Hmm. actuali why tink that crying is a sign of weakness? i mean if u r reli stressed , crying does help both mentally n physically. Its proven!!! COs when u cry, u actuali sort of cry out a hormone in ur tears. This hormone is so called the sad hormone, which is making u sad troubled.

So find someone to rant to. Write in ur blog. Cry, yell. Throw ur books. Such actions may be quite rotten, bt they are actions that will fuel you to move on. After crying, u will still pick up ur books ba.

Well, n all along , i will likw to sae that u have a misconception of me. Like all the pple in amk, u have a misconception that i cn study well. i noe u have faith in me. bt then i feel that u overestimated me.Like you, i was in J2, my j2 wasnt like plain n smooth sailing as u thot it would. i struggled a lot too. I failed all my 3 subjects (h2) in prelims. It was also a big blow. Yes, it was a huge plunge frm my sec4 prelims. I also had a lot of morale problems. my maths wasnt up to std, my chem was even failing me. i jus feel like giving up. The principal toks about AJ majority all making it to U, not only didnt encourage me, it further made me discouraged n frightened. i was afraid of being left behind. Reli. then,my blog entries were all abot givingup, seeing no tmr. Sian of all the math tut, n all the hw that cnnt be finished. I feel like a gone case,unmotivated.

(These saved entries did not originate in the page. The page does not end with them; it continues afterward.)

Lemma step_ok id m e : punch_ok (punch_at m id) → punch_ok (punch_at (punch_step m e) id).
Proof.
  rewrite step_at. intros [H1 H2]. cbv zeta. destruct e as [a b now|a b].
  - destruct (bool_decide _ && bump_accepted _ now) eqn:E; [|done].
    apply andb_prop in E as [_ Hb]. unfold bump_accepted, maxPunchAttempts in Hb.
    apply andb_prop in Hb as [Hb _]. split; simpl; [lia|eauto].
  - case_match; [|done]. split; simpl; [lia|done].
Qed.

Lemma run_ok id m es : punch_ok (punch_at m id) → punch_ok (punch_at (punch_run m es) id).
Proof.
  revert m. induction es as [|e es IH]; intros m H; [done|]. simpl. apply IH, step_ok, H.
Qed.

Lemma punch_ok_start id : punch_ok (punch_at ∅ id).
Proof. unfold punch_at. rewrite lookup_empty. split; simpl; [lia|done]. Qed.

Lemma accepted_cons id m e es :
  accepted_times id m (e :: es) =
  match e with
  | EvBump a b now =>
      if bool_decide (relayPairID a b = id) && bump_accepted (punch_at m id) now then [now] else []
  | EvReset _ _ => []
  end ++ accepted_times id (punch_step m e) es.
Proof.
  cbn [accepted_times]. destruct e as [a b now|]; [|done]. f_equal.
  case_bool_decide as E; [subst id|done]. by destruct (bump_spec a b now m) as [-> _].
Qed.

Lemma epoch_counts id m es :
  pe_epoch (punch_at (punch_run m es) id)
  = pe_epoch (punch_at m id) + Z.of_nat (length (accepted_times id m es)).
Proof.
  revert m. induction es as [|e es IH]; intros m; [simpl; lia|].
  change (punch_run m (e :: es)) with (punch_run (punch_step m e) es).
  rewrite IH, accepted_cons, step_at, length_app. cbv zeta.
  destruct e as [a b now|a b]; destruct (bool_decide _ && _); simpl; lia.
Qed.

(** The gap every bump keeps from the one before, by how many the episode has
    already seen. *)
Fixpoint spaced (k : Z) (last : option Z) (ts : list Z) : Prop :=
  match ts with
  | [] => True
  | t :: ts =>
      k < 3 ∧ match last with Some t0 => 2 * Minute * 2 ^ k ≤ t - t0 | None => True end
      ∧ spaced (k + 1) (Some t) ts
  end.

Lemma episode_spaced id m es :
  punch_ok (punch_at m id) → forallb (λ e, negb (resets id e)) es = true →
  spaced (pe_attempts (punch_at m id)) (pe_bumpedAt (punch_at m id)) (accepted_times id m es).
Proof.
  revert m. induction es as [|e es IH]; intros m Hok Hr; [done|].
  cbn [forallb] in Hr. apply andb_prop in Hr as [He Hr].
  rewrite accepted_cons. specialize (IH (punch_step m e) (step_ok _ _ _ Hok) Hr).
  rewrite step_at in IH. cbv zeta in IH.
  destruct e as [a b now|a b]; cbn [resets] in He.
  - destruct (bool_decide _ && bump_accepted _ now) eqn:E; [|exact IH].
    simpl in IH |- *. apply andb_prop in E as [_ E]. unfold bump_accepted, maxPunchAttempts in E.
    apply andb_prop in E as [E1 E2]. split_and!; [lia| |exact IH].
    destruct (pe_bumpedAt _) as [t0|]; [|done]. destruct Hok as [Hk _].
    rewrite Z.shiftl_mul_pow2, Z.min_l in E2 by lia. unfold punchCooldown in E2. lia.
  - apply negb_true_iff in He. rewrite He in IH. exact IH.
Qed.
Definition ex_first : reply string * option (gmap string pair) * World :=
  handleRelayPair (Z.eqb 40001) no_ephemeral ex_relay "relay.example" sample_now sample_now
    (ex_request "AQID") (Decoded "pubB") (Some ∅) ex_world.
Lemma relay_pair_opposite_legs_witness :
  ex_first.1.1 = Good "relay.example:40000"
  ∧ ∃ a b relay2 w2,
    handleRelayPair (Z.eqb 40001) no_ephemeral ex_relay "relay.example" sample_now sample_now
      (ex_request "BAUG") (Decoded "pubA") ex_first.1.2 ex_first.2
      = (Good (JoinHostPort "relay.example" (Itoa b)), relay2, w2) ∧ a ≠ b.
Proof.
  split; [vm_compute; reflexivity|].
  destruct (relay_pair_opposite_legs (Z.eqb 40001) no_ephemeral ex_relay "relay.example" sample_now sample_now
    sample_now sample_now (ex_request "AQID") (ex_request "BAUG") "AQID" "BAUG" 1 2 "100.64.0.1" "100.64.0.2"
    (run_peer 0) (run_peer 1) ∅ ex_first.1.2 ex_world ex_first.2 "relay.example:40000")
    as (a & b & relay2 & w2 & H1 & _ & H2 & _).
  - exact ex_world_ok.
  - apply reachable_relay_ok with no_ephemeral; [discriminate|constructor].
  - discriminate.
  - reflexivity.
  - vm_compute. reflexivity.
  - reflexivity.
  - vm_compute. reflexivity.
  - vm_compute. reflexivity.
  - vm_compute. reflexivity.
  - vm_compute. reflexivity.
  - vm_compute. reflexivity.
  - vm_compute. discriminate.
  - vm_compute. discriminate.
  - vm_compute. reflexivity.
  - vm_compute. reflexivity.
  - exists a, b, relay2, w2. split; [exact H1|exact H2].
Defined.

(** A relay session takes no access rule: in this default-deny mesh the second
    agent does not see the phone, and still gets a relay path to it. *)
Lemma relay_pair_without_rule :
  DefaultAllow (cfg sample_run) = false
  ∧ ("phone" ∉ pr_PublicKey <$> listVisible 2 false (sdb sample_run))
  ∧ (handleRelayPair (Z.eqb 40001) no_ephemeral ex_relay "relay.example" sample_now sample_now
       (ex_request "BAUG") (Decoded "phone") (Some ∅) ex_world).1.1 = Good "relay.example:40002".
Proof.
  split; [reflexivity|]. split; [|vm_compute; reflexivity].
  assert (pr_PublicKey <$> listVisible 2 false (sdb sample_run) = ["pubA"]) as -> by (vm_compute; reflexivity).
  rewrite list_elem_of_singleton. discriminate.
Qed.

That's when i approached a counscellor. i didnt tell my parents bout it. like you, i cant reli break down in front of them. i cant. i wanted to solve it myself. The counscellor honestly couldnt help me much, i mean he aint a fairy, that could solve my problems instantly. help me gt all As? not possible.

Bt he sort of allowed me to rant n rant. n to help me formulate a last min rev plan. It helped. at least a little. All i wana sae is. not everyone u tink is fortunate or doing well is doing well. U are jus one of the many struggling students of J2

Trust me. u can make it. Takeit step by step. Don be too flustered. okay? Don maple too much also.

Lastly, Happiness is dereived, not bestowed. take care=)

P.s. Don tell ur mum arh. counscellor tingy.